Le délégué du gouvernement fait valoir qu’en l’espèce, il résulterait de l’intitulé de l’acte notarié litigieux que les demandeurs auraient choisi de procéder à l’aliénation de leur part dans l’indivision par voie d’un échange et non de procéder à un partage. Tout en admettant que les deux opérations auraient abouti au même résultat, le délégué du gouvernement souligne qu’ils produiraient cependant des effets différents en ce qu’un échange représenterait un acte à titre onéreux et un partage un acte à titre gratuit. La commune volonté des demandeurs et des époux, Monsieur … et Madame …, de conclure un acte de vente serait établie du seul intitulé de l’acte notarié et du prix des biens échangés convenu entre eux, le délégué du gouvernement donnant à cet égard à considérer que les raisons ayant amenés les demandeurs à conclure un acte sous cette forme, plutôt que sous une autre, ne pourraient être prises en compte par l’administration qui ne saurait juger de l’opportunité que peuvent représenter les avantages ou désavantages découlant des nombreux effets, droits, taxes et autres obligations en rapport avec ce genre de transaction, étrangers à la matière de l’impôt sur le revenu. Il en découlerait que les dispositions de l’article 102, alinéa 1a LIR seraient applicables à l’ensemble des immeubles donnés en échange et que la transmission des parts indivises et du terrain à bâtir à … des demandeurs aux époux, Monsieur … et Madame …, aurait eu lieu au moyen d’un acte à titre onéreux auquel la règle de droit civil de l’effet déclaratif du partage ne serait pas applicable.

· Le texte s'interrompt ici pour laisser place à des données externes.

Definition pcm_set_avail_min (p n : Z) : M S Z :=
  let* v := the_pcm p in
  if negb (Z.land (Z.lnot (p_flags v)) (Z.lor PCM_MMAP PCM_NOIRQ) =? 0) then ret (- ENOSYS) else
  put_pcm p (fun v => with_config (set_avail_min n (p_config v)) v) ;;; ret 0.

(** *** The ring of frames *)

(** [int avail = ...]: the distance as an [int], brought back over the boundary. *)
Definition playback_avail (hw appl buffer_size boundary : Z) : Z :=
  let avail := s32 (hw + buffer_size - appl) in
  if avail <? 0 then s32 (avail + boundary)
  else if s32 boundary <? avail then s32 (avail - boundary)
  else avail.
Definition capture_avail (hw appl boundary : Z) : Z :=
  let avail := s32 (hw - appl) in
  if avail <? 0 then s32 (avail + boundary) else avail.

Definition pcm_mmap_playback_avail (p : Z) : M S Z :=
  let* v := the_pcm p in
  let* st := mmap_status_of v in
  let* ct := mmap_control_of v in
  ret (playback_avail (st_hw_ptr st) (ct_appl_ptr ct) (p_buffer_size v) (p_boundary v)).
Definition pcm_mmap_capture_avail (p : Z) : M S Z :=
  let* v := the_pcm p in
  let* st := mmap_status_of v in
  let* ct := mmap_control_of v in
  ret (capture_avail (st_hw_ptr st) (ct_appl_ptr ct) (p_boundary v)).

Definition pcm_mmap_avail (p : Z) : M S Z :=
  pcm_sync_ptr p SNDRV_PCM_SYNC_PTR_HWSYNC ;;;
  let* v := the_pcm p in
  if has_flag (p_flags v) PCM_IN then pcm_mmap_capture_avail p else pcm_mmap_playback_avail p.

Definition appl_forward (appl frames boundary : Z) : Z :=
  let a := u32 (appl + frames) in
  if boundary <? a then u32 (a - boundary) else a.

Definition pcm_mmap_appl_forward (p frames : Z) : M S unit :=
  let* v := the_pcm p in
  let* ct := mmap_control_of v in
  put_control p (MmapControl (appl_forward (ct_appl_ptr ct) frames (p_boundary v)) (ct_avail_min ct)).

(** The result is the mapped buffer, the offset and the number of frames. *)
Definition pcm_mmap_begin (p frames : Z) : M S (Z * Z * Z) :=
  let* v := the_pcm p in
  let* ct := mmap_control_of v in
  let* offset := checked (if p_buffer_size v =? 0 then None
                          else Some (ct_appl_ptr ct mod p_buffer_size v)) in
  let* a := pcm_mmap_avail p in
  let avail := u32 a in
  let avail := if p_buffer_size v <? avail then p_buffer_size v else avail in
  let continuous := u32 (p_buffer_size v - offset) in
  let copy_frames := if avail <? frames then avail else frames in
  let copy_frames := if continuous <? copy_frames then continuous else copy_frames in
  ret (p_mmap_buffer v, offset, copy_frames).

Definition pcm_mmap_commit (p offset frames : Z) : M S Z :=
  pcm_mmap_appl_forward p frames ;;; pcm_sync_ptr p 0 ;;; ret frames.

Definition pcm_avail_update (p : Z) : M S Z := pcm_sync_ptr p 0 ;;; pcm_mmap_avail p.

Concernant la décision de l’administration de l’Enregistrement et des Domaines ayant requalifié les transactions en cause en partage successoral, la partie étatique fait valoir qu’il ne serait ni de l’esprit de la loi, ni prévu par le Code civil, de contraindre un indivisaire à procéder obligatoirement, pour toute aliénation entre cohéritiers, à un partage successoral, de sorte que l’interprétation de l’administration de l’Enregistrement et des Domaines ne saurait lier l’administration des Contributions directes qui ne pourrait faire dépendre le traitement fiscal de la transaction en cause que de la situation de fait et de droit à sa base.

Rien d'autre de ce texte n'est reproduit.